The ice was discovered in an area on the Martian equator called the Medusae Fossae, which spans several hundred kilometers across. Scientists had assumed the equator would be too warm for ice to stay intact near the surface for so long.

Permafrost ice has been spotted on Mars using data provided by the Odyssey spacecraft's neutron spectrometer, particularly at the red planet's polar regions, which was confirmed in 2008 by NASA's Phoenix lander when it uncovered chunks of pure ice just a few centimeters below the surface. The specialized spectrometer picks up neutron radiation coming from the Martian surface when high-energy cosmic rays pour down from space.

“These interact with the top meter of the soil and kick out particles, neutrons included,” Johns Hopkins' APL planetary astronomer Jack Wilson told Cosmos. Analyzing those particles can identify what substances the cosmic rays are interacting with. Recently, Wilson and his colleagues gave the Odyssey data a second look, because the earlier studies had a very low resolution at just around 520 kilometers. They managed to reconstruct the image to a resolution of 290 kilometers.

Image credit: NASA/JPL-Caltech/Univ. of Arizona

“[It’s] similar to lowering the altitude of the spacecraft by 50%,” Wilson said. “You’re getting a better view of what’s going on.” It was then that they saw high concentrations of water — about 40 percent of the region by weight. They published their findings in the journal Icarus.

Fueled by Water

The presence of water on Mars seems to be more abundant than scientists previously thought. “Perhaps the signature could be explained in terms of extensive deposits of hydrated salts, but how these hydrated salts came to be in the formation is also difficult to explain,” Wilson explained in an APL press release. “So for now, the signature remains a mystery worthy of further study, and Mars continues to surprise us.”

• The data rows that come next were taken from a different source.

(** ** Actions on the selected device *)

Definition act (p : otaPane) (c : cmd) : otaPane * list cmd := (set_inFlight true p, [c]).
Definition unpinSelected (p : otaPane) : otaPane * list cmd := if_ready p (λ p,
  match selectedDevice p ≫= d_rollout with
  | Some r => if bool_decide (Serial r = "*"%string) then (set_status "no per-serial pin on the selected device" p, [])
              else act p (CPin (MkPin (Serial r) (ChannelName r) (Version r) false))
  | None => (set_status "no per-serial pin on the selected device" p, [])
  end).
Definition toggleSelectedState (p : otaPane) : otaPane * list cmd := if_ready p (λ p,
  match selectedDevice p ≫= d_rollout with
  | Some r => act p (CSetState (ID r) (if bool_decide (State r = StatePaused) then StateActive else StatePaused))
  | None => (set_status "no rollout to pause/resume on the selected device" p, [])
  end).
Definition markSelectedDone (p : otaPane) : otaPane * list cmd := if_ready p (λ p,
  match selectedDevice p ≫= d_rollout with
  | Some r => act p (CSetState (ID r) StateDone)
  | None => (set_status "no rollout to mark done on the selected device" p, [])
  end).

Definition onWriteResult (now : Z) (what : string) (r : option ota_err) (p : otaPane) : otaPane * list cmd :=
  let p := set_inFlight false p in
  match r with
  | Some e => (markDirty (set_status (what ++ " failed: " ++ err_text e) p), [])
  | None =>
      let p := set_status (what ++ " ok") p in
      let p := if focused p then p else set_badges true (dirty p) p in
      let p := markDirty p in
      if store p then issueLoad now p else (p, [])
  end.

(** ** Keys *)

Definition onFormKey (k : string) (f : formState) (p : otaPane) : otaPane * list cmd :=
  if bool_decide (k = "esc"%string) then (set_form None p, [])
  else if bool_decide (k = "enter"%string) then formSubmit f p
  else if bool_decide (k = "up"%string) then (formFocusDelta (-1) p, [])
  else if bool_decide (k = "down"%string) then (formFocusDelta 1 p, [])
  else if in_fields f then
    (set_form (Some (set_fields (alter (on_input (Edit k)) (Z.to_nat (focus f)) (fields f)) (focus f) f)) p, [])
  else (p, []).
Definition onTableKey (now : Z) (k : string) (p : otaPane) : otaPane * list cmd :=
  let pressed s := bool_decide (k = s) in
  if pressed "up"%string then (moveCursor (-1) p, [])
  else if pressed "down"%string then (moveCursor 1 p, [])
  else if pressed "left"%string || pressed "right"%string then (toggleTable p, [])
  else if pressed (k_switchTable (keys p)) then (toggleTable p, [])
  else if pressed (k_refresh (keys p)) then if store p && negb (inFlight p) then issueLoad now p else (p, [])
  else if pressed (k_register (keys p)) then openRegister p
  else if pressed (k_setChannel (keys p)) then openChannel p
  else if pressed (k_pin (keys p)) then openPin p
  else if pressed (k_unpin (keys p)) then unpinSelected p
  else if pressed (k_toggleState (keys p)) then toggleSelectedState p
  else if pressed (k_markDone (keys p)) then markSelectedDone p
  else (p, []).
Definition onKey (now : Z) (k : string) (p : otaPane) : otaPane * list cmd :=
  match form p with Some f => onFormKey k f p | None => onTableKey now k p end.

(** ** Configuration, focus, messages *)

Definition fallbackFleetCap : Z := 1000.
Definition fleetCapFrom (c : OtaCfg) : Z := if 0 <? FleetMaxDevices c then FleetMaxDevices c else fallbackFleetCap.
(** The comment promises a rebuilt writer; the code keeps the old one. *)
Definition applyConfig (c : OtaCfg) (ks : gmap string (list string)) (p : otaPane) : otaPane :=
  MkPane (store p) (writer p) c (fleetCapFrom c) (ResolvePrecedence c) (resolveKeys ks) (state p) (verCur p) (devCur p) (active p)
    (lastLoad p) (loadErr p) (form p) (inFlight p) (forceLoad p) (lastLoadAt p) (pendingWrite p) (dirty p) (status p) (focused p).
Definition New (pool : bool) (c : OtaCfg) (ks : gmap string (list string)) : otaPane :=
  let w := NewWriter c pool in
  MkPane pool (match w with Ok w => w | Err _ => None end) c (fleetCapFrom c) (ResolvePrecedence c) (resolveKeys ks)
    (MkState [] [] [] []) 0 0 tableDevices None None None false false None false false
    (match w with Ok _ => "" | Err e => err_text e end) false.
Definition SetFocused (b : bool) (p : otaPane) : otaPane :=
  if b then focusFormField (set_badges false false (set_focus true (if focused p then forceLoad p else true) p))
  else blurFormField (set_focus false (forceLoad p) p).
Definition Close (p : otaPane) : otaPane := set_inFlight false p.

Definition Update (now : Z) (m : msg) (p : otaPane) : otaPane * list cmd :=
  match m with
  | tickMsg => onTick now p
  | otaStateMsg s at_ =>
      (markDirty (clampCursors (upd p s (verCur p, devCur p) (active p) (Some at_) None (false, forceLoad p, lastLoadAt p))), [])
  | otaErrMsg e =>
      (markDirty (upd p (state p) (verCur p, devCur p) (active p) (lastLoad p) (Some e) (false, forceLoad p, lastLoadAt p)), [])
  | fwArtifactScannedMsg r => (onArtifactScanned r p, [])
  | writeResultMsg what r => onWriteResult now what r p
  | SpawnArgsMsg serial => (if bool_decide (serial = ""%string) then p else selectDeviceBySerial serial p, [])
  | ConfigChangedMsg c => (match c with Some (c, ks) => applyConfig c ks p | None => p end, [])
  | KeyPressMsg k => onKey now k p
  end.

(** What happens to the pane: messages and focus changes; the commands issued. *)
Inductive event := Message (now : Z) (m : msg) | Focused (b : bool).
Definition react (e : event) (p : otaPane) : otaPane * list cmd :=
  match e with Message now m => Update now m p | Focused b => (SetFocused b p, []) end.
Fixpoint session (es : list event) (p : otaPane) : otaPane * list cmd :=
  match es with
  | [] => (p, [])
  | e :: es => let '(p, cs) := react e p in let '(p, ds) := session es p in (p, cs ++ ds)
  end.
End Pane.
End OpsOtaPane.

The surprising discovery is certainly very much welcome. Considering the many plans in the works to reach Mars—SpaceX with its redesigned BFR and Lockheed Martin with its Mars Base Camp, which could very much work in tandem with NASA—the presence of an abundant source of water on the red planet is a plus. For instance, Lockheed's Martian orbital space station and its next-generation surface landers are designed to be refueled using water from Mars. In the same way, SpaceX's new BFR has a similar design for creating rocket propellant using compounds from Mars. As Wilson notes, rocket fuel is "is in large part hydrogen and oxygen," meaning the equatorial water could be vital for supplying these future missions.

Then, there's also the possibility that Martian underground waters carry some form of microbial extraterrestrial life, or remnants of life that once was. The abundance of water on Earth is one of life's clearer signposts, and astronomers are hopeful that the presence of water on Mars — and elsewhere — can offer the same.